ABC radio Adelaide presenter Ali Clarke, who broke live on the radio after receiving an attack message on the text line of the radio station, has called for people to be aware of the impact their unkind words may have.
Clarke, who described herself as an "ugly barker," said that this morning she had received texts that were "fairly personal" and "offensive."
"Normally I am ok with that, but these have been under my care for whatever reason," she said.
Clarke handed the reading back to colleague David Bevan, but said she could not pretend it did not happen.
"I love my work and it is a privilege to hear from people who do take the time [to get in contact]"Said Clarke.
"It is a privilege to talk to people and I appreciate it when they agree with me and I appreciate it even more when they disagree with me because it is interesting – they see a different point of view for me."
While in the air, Clarke said the texter accused her of a "pathetic interview" and "unbearable listening to the Adelaide public."
The program included interviews with radio and TV personality Andrew & Cosi & # 39; Costello about his Royal Adelaide Show attraction and a woman who saved Joey from the pouch of a dead kangaroo.
"We do not always get the right things here, but we always try to do our best," she told listeners as they swayed the tears.
"And you know we are here with a line of text for us and that's right.
If you or someone you know needs help:
"Sometimes we do interviews and it is handed to us at the last minute, but we do our very best."
She said that while she accepted that the lyrics were part of her life, she hoped for better.
"Part of me is really grumpy that we have to say that, because we can certainly be better than that," Clarke said.

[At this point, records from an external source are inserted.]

(** What [corrector_instance.correct] may hand back: a value that
    unpacks into a text and a list of details, or any other value,
    whose unpacking into two names raises. *)
Inductive service_value : Type :=
| Unpacks (corrected_text : text) (details : list detail)
| Other.

(** [corrector_instance.correct]: an external service, which returns
    or raises. *)
Definition corrector : Type := text -> outcome service_value.

Definition correct_single_text (t : text) (corrector_instance : corrector)
    : M (text * list detail) :=
  try_except
    (v ← call (corrector_instance t);
     match v with
     | Unpacks corrected_text details => ret (corrected_text, details)
     | Other => raise (Exc (u "cannot unpack"))
     end)
    (fun e => ret (t, [])).

(** What [correct_single_text] is to return for the answer [o] of the
    service on the text [t]. *)
Definition corrected_or_original (t : text) (o : outcome service_value)
    : text * list detail :=
  match o with
  | Return (Unpacks corrected_text details) => (corrected_text, details)
  | Return Other => (t, [])
  | Raise _ => (t, [])
  end.

(** ** Grammar Heuristic Adapter *)

Record GrammarIssue : Type := Issue {
  issue_type : text;
  issue_context : text;
  issue_suggestion : text;
}.

(** The parser handle: [None] when loading failed, else the call of
    the parser on a list of sentences, whose value the code ignores. *)
Definition parser_handle : Type := option (list text -> outcome unit).

Definition sentence_enders : text := Eval vm_compute in u "。！？!?；;".
Definition le_char : Z := Eval vm_compute in default 0 (head (u "了")).

(** [re.split] on the class of sentence enders. *)
Fixpoint re_split_from (cur : text) (s : text) : list text :=
  match s with
  | [] => [cur]
  | c :: rest =>
    if existsb (Z.eqb c) sentence_enders
    then cur :: re_split_from [] rest
    else re_split_from (cur ++ [c]) rest
  end.

Definition re_split (s : text) : list text := re_split_from [] s.

Definition nonempty {A} (l : list A) : bool :=
  match l with [] => false | _ => true end.

Definition issue_of (sent : text) : GrammarIssue :=
  Issue (u "可能缺失动词") sent
        (u "检查" ++ [dquote] ++ u "了" ++ [dquote] ++ u "字前面是否缺少动词成分").

(** The loop over the sentences. *)
Fixpoint check_sentences (parser : list text -> outcome unit)
    (sentences : list text) (issues : list GrammarIssue)
    : M (list GrammarIssue) :=
  match sentences with
  | [] => ret issues
  | sent :: rest =>
    let n := List.length sent in
    if negb ((3 <=? n)%nat && (n <=? 400)%nat)
    then check_sentences parser rest issues
    else
      issues' ← try_except
                  (call (parser [sent]);;
                   if existsb (Z.eqb le_char) sent
                   then ret (issues ++ [issue_of sent])
                   else ret issues)
                  (fun e => ret issues);
      check_sentences parser rest issues'
  end.

Definition check_grammar_with_hanlp (t : text) (parser : parser_handle)
    : M (list GrammarIssue) :=
  match parser with
  | None => ret []
  | Some p =>
    sentences ← try_except
                  (ret (List.filter (fun s => (0 <? List.length s)%nat)
                                    (map strip (re_split t))))
                  (fun e => ret (if nonempty (strip t) then [t] else []));
    check_sentences p sentences []
  end.

(** ** File Processor *)

Definition slash : Z := 0x2F.
Definition dot : Z := 0x2E.

(** [os.path.basename]: what follows the last slash. *)
Fixpoint basename_from (cur : text) (p : text) : text :=
  match p with
  | [] => cur
  | c :: rest =>
    if c =? slash then basename_from [] rest else basename_from (cur ++ [c]) rest
  end.

Definition basename (p : text) : text := basename_from [] p.

(** Index of the last [c] in [s], if any. *)
Fixpoint rfind_from (i : nat) (c : Z) (s : text) (found : option nat) : option nat :=
  match s with
  | [] => found
  | x :: rest => rfind_from (S i) c rest (if x =? c then Some i else found)
  end.

Definition rfind (c : Z) (s : text) : option nat := rfind_from 0 c s None.

(** [os.path.splitext(p)[0]]: cut at the last dot, if it comes after
    the last slash and after a character of the file name that is not
    a dot. *)
Definition splitext_root (p : text) : text :=
  match rfind dot p with
  | None => p
  | Some dotIndex =>
    let filenameIndex := match rfind slash p with Some i => S i | None => O end in
    if existsb (fun c => negb (c =? dot))
               (slice p filenameIndex dotIndex)
    then take dotIndex p
    else p
  end.

(** [s.split('_', 1)[-1]] *)
Fixpoint after_first_underscore (s : text) (whole : text) : text :=
  match s with
  | [] => whole
  | c :: rest => if c =? underscore then rest else after_first_underscore rest whole
  end.

Definition chapter_title_of (name : text) : text :=
  let root := splitext_root name in after_first_underscore root root.

(** [Path(dir) / name] for a directory in normal form and a plain
    file name.  The normalisation of [pathlib] is not modelled: two
    spellings of one path are two keys of [files]. *)
Definition joinpath (dir name : text) : text := dir ++ [slash] ++ name.

Definition report_prefix : text := Eval vm_compute in u "校对报告_".

(** [str(n)] *)
Definition str_of_nat (n : nat) : text :=
  utf8_bytes (NilZero.string_of_uint (Nat.to_uint n)).

(** [enumerate(l, 1)] *)
Fixpoint enumerate_from {A} (i : nat) (l : list A) : list (nat * A) :=
  match l with
  | [] => []
  | x :: rest => (i, x) :: enumerate_from (S i) rest
  end.

Definition spelling_line (e : nat * detail) : text :=
  let '(i, (w, r, _, _)) := e in
  str_of_nat i ++ u ". " ++ w ++ u "  →  " ++ r ++ [LF].

Definition grammar_line (e : nat * GrammarIssue) : text :=
  let '(i, g) := e in
  str_of_nat i ++ u ". " ++ issue_type g ++ u "  建议：" ++ issue_suggestion g
  ++ u "  句：" ++ issue_context g ++ [LF].

(** Everything the [with] block writes to the report. *)
Definition report_text (name : text) (err_details : list detail)
    (grammar_issues : list GrammarIssue) : text :=
  (u "文件：" ++ name ++ [LF] ++ repeat 0x3D 50 ++ [LF])
  ++ (if nonempty err_details
      then u "[拼写] 共 " ++ str_of_nat (List.length err_details) ++ u " 处" ++ [LF]
           ++ concat (map spelling_line (enumerate_from 1 err_details))
      else [])
  ++ (if nonempty grammar_issues
      then u "[语法] 共 " ++ str_of_nat (List.length grammar_issues) ++ u " 处" ++ [LF]
           ++ concat (map grammar_line (enumerate_from 1 grammar_issues))
      else []).

Section Pipeline.

Variable uni_alnum : Z -> bool.

Definition process_file (input_file output_dir : text)
    (corrector_instance : corrector) (parser : parser_handle) : M unit :=
  let name := basename input_file in
  read ← try_except (t ← read_text input_file; ret (Some t))
                    (fun e => ret None);
  match read with
  | None => ret tt
  | Some t =>
    let chapter_title := chapter_title_of name in
    let cleaned := clean_chapter_content t chapter_title in
    converted ← convert_punctuation_to_chinese uni_alnum cleaned;
    '(corrected, err_details) ← correct_single_text converted corrector_instance;
    grammar_issues ← check_grammar_with_hanlp corrected parser;
    let out_file := joinpath output_dir name in
    write_text out_file corrected;;
    if nonempty err_details || nonempty grammar_issues
    then
      let report_file := joinpath output_dir (report_prefix ++ name) in
      write_text report_file (report_text name err_details grammar_issues)
    else ret tt
  end.

(** ** Batch Driver: the loop of [main] over the sorted files *)


End Pipeline.

(** ** Specification-level views of the pipeline *)

(** The value a computation returns in the empty world, and [dflt]
    if it raises there. *)
Definition value_of {A} (m : M A) (dflt : A) : A :=
  match (m empty_world).1 with
  | Return a => a
  | Raise _ => dflt
  end.

Section PipelineViews.

Variable uni_alnum : Z -> bool.

(** What [process_file] computes between the read and the writes:
    the corrected text, the correction records and the grammar issues
    of a file called [name] that holds [t]. *)
Definition pipeline (name t : text) (corrector_instance : corrector)
    (parser : parser_handle) : text * list detail * list GrammarIssue :=
  let cleaned := clean_chapter_content t (chapter_title_of name) in
  let converted := value_of (convert_punctuation_to_chinese uni_alnum cleaned) [] in
  let '(corrected, err_details) :=
    value_of (correct_single_text converted corrector_instance) ([], []) in
  let grammar_issues := value_of (check_grammar_with_hanlp corrected parser) [] in
  (corrected, err_details, grammar_issues).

"Of course we can take care of the people a little better and understand what you say has consequences.
"I did not wake up this morning thinking that this was going to happen, but at the end of it all I find it very good how many people are really, very positive and how many people have actually taken the time [to send texts of support]. "
She said that radio presenters were not the only target of anonymous, online criticism, and that the impact could be broad.
"You know that children get such comments through social media," she said.
Humor can help prevent a social media storm
ABC Breakfast TV presenter Virginia Trioli sometimes publishes the feedback she receives on social media.
She said that the messages can sometimes be useful, but when there is a & # 39; heap further & # 39; was, it was important to take some time.
"It is unrealistic to say that you do not engage – involvement is our job as a journalist and sometimes an observation or a critique is useful," she said.
Trioli said she responded to negative feedback depending on "the time and place where you find it".
"We range from generic, mild criticism to the most cruel, tedious and demented attacks," she said.
"It is often cowardice that hides behind a computer and anonymity.
"Sometimes a bit of humor can help by saying" I know size, I think I did not do it today, but I'm doing my best. "
She said that sometimes it was the best solution to imagine that you were the person who wrote the annoying feedback.
"We would never say those things, and that's what you have to hold," she said.
"If you answer your conscience, you do not have to answer anyone else."
Renee Barnes, a senior journalism lecturer at the University of Sunshine Coast, who wrote a book about trolls, fanboys, and peekers, said that online behaviors had to be attuned to the behavior people expect in real life from others.
"We have to consider the online world as the same," she said.
"If you want to create a norm in a community, it must be called by the person involved or by a witness.
"If you shrug your shoulders and say & # 39; well, it's the Internet & # 39 ;, we will continue the problem. & # 39;
Managing director of ABC, Michelle Guthrie, told the staff in an e-mail while public feedback was part of the work "sometimes you have to draw the line".
"Especially with regard to anonymous online attacks or trolls, which unfortunately are an increasingly common dark facet of online exchanges", she wrote.
"Personal abuse, threats and intimidation are unacceptable."